▶ Extracted information:
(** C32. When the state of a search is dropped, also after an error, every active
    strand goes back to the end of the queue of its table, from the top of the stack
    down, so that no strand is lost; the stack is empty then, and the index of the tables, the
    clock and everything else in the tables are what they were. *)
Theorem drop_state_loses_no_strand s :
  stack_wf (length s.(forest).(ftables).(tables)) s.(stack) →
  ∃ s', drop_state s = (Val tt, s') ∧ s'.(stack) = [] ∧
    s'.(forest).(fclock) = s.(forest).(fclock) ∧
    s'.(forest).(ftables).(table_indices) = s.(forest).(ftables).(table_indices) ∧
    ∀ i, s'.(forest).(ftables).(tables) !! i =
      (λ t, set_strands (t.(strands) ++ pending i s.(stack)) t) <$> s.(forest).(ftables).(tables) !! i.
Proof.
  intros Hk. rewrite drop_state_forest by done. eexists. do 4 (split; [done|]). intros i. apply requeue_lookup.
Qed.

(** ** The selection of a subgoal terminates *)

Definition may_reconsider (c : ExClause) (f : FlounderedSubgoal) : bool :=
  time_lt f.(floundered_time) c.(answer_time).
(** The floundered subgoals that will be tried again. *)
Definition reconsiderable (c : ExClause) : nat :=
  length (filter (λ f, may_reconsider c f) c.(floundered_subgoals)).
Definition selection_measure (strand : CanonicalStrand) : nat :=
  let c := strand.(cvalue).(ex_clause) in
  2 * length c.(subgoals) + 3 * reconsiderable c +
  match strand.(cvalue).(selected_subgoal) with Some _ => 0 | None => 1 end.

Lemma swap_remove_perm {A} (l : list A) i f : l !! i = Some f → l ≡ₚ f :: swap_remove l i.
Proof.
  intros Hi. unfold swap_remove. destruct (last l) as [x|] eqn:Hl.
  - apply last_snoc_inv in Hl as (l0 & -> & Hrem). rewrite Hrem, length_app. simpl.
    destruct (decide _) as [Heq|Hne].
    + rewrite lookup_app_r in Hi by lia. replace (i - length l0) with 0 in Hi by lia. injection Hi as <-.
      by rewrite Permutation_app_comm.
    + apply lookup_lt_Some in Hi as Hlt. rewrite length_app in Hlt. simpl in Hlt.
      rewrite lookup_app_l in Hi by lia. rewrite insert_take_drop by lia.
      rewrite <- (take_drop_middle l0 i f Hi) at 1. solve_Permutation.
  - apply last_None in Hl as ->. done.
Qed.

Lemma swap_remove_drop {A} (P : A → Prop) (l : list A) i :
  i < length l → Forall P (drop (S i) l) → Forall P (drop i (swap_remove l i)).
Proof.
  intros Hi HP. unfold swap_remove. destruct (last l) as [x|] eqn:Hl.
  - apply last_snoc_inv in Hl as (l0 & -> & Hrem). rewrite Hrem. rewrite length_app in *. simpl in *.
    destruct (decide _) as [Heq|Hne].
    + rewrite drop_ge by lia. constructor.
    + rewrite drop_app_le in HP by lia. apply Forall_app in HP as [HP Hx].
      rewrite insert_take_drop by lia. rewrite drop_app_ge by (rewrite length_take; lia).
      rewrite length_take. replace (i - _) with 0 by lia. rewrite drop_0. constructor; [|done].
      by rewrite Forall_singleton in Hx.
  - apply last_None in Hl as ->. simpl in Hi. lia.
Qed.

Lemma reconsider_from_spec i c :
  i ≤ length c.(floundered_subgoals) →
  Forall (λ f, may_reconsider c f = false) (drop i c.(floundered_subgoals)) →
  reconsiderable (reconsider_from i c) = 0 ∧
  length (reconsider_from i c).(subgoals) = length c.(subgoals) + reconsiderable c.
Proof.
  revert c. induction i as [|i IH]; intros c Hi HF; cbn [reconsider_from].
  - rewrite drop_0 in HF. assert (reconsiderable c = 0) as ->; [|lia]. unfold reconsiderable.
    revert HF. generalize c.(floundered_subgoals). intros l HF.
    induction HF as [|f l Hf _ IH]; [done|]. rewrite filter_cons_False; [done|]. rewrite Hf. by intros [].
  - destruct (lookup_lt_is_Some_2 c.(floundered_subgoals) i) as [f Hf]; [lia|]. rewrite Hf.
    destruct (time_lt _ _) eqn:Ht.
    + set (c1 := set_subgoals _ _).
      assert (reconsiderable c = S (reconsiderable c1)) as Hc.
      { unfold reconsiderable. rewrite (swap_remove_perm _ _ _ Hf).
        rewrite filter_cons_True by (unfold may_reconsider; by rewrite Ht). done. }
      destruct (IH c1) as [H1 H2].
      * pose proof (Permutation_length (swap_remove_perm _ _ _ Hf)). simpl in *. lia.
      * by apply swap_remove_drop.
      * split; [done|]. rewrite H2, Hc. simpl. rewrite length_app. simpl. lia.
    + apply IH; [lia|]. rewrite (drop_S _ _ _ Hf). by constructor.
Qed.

▶ Directions: Keep both end lines and retype everything in the records above from the line containing "rewrite <- (take_drop_middle" through the line containing "Lemma reconsider_from_spec i", exactly, with nothing else.

▶ Solution for this problem:
      rewrite <- (take_drop_middle l0 i f Hi) at 1. solve_Permutation.
  - apply last_None in Hl as ->. done.
Qed.

Lemma swap_remove_drop {A} (P : A → Prop) (l : list A) i :
  i < length l → Forall P (drop (S i) l) → Forall P (drop i (swap_remove l i)).
Proof.
  intros Hi HP. unfold swap_remove. destruct (last l) as [x|] eqn:Hl.
  - apply last_snoc_inv in Hl as (l0 & -> & Hrem). rewrite Hrem. rewrite length_app in *. simpl in *.
    destruct (decide _) as [Heq|Hne].
    + rewrite drop_ge by lia. constructor.
    + rewrite drop_app_le in HP by lia. apply Forall_app in HP as [HP Hx].
      rewrite insert_take_drop by lia. rewrite drop_app_ge by (rewrite length_take; lia).
      rewrite length_take. replace (i - _) with 0 by lia. rewrite drop_0. constructor; [|done].
      by rewrite Forall_singleton in Hx.
  - apply last_None in Hl as ->. simpl in Hi. lia.
Qed.

Lemma reconsider_from_spec i c :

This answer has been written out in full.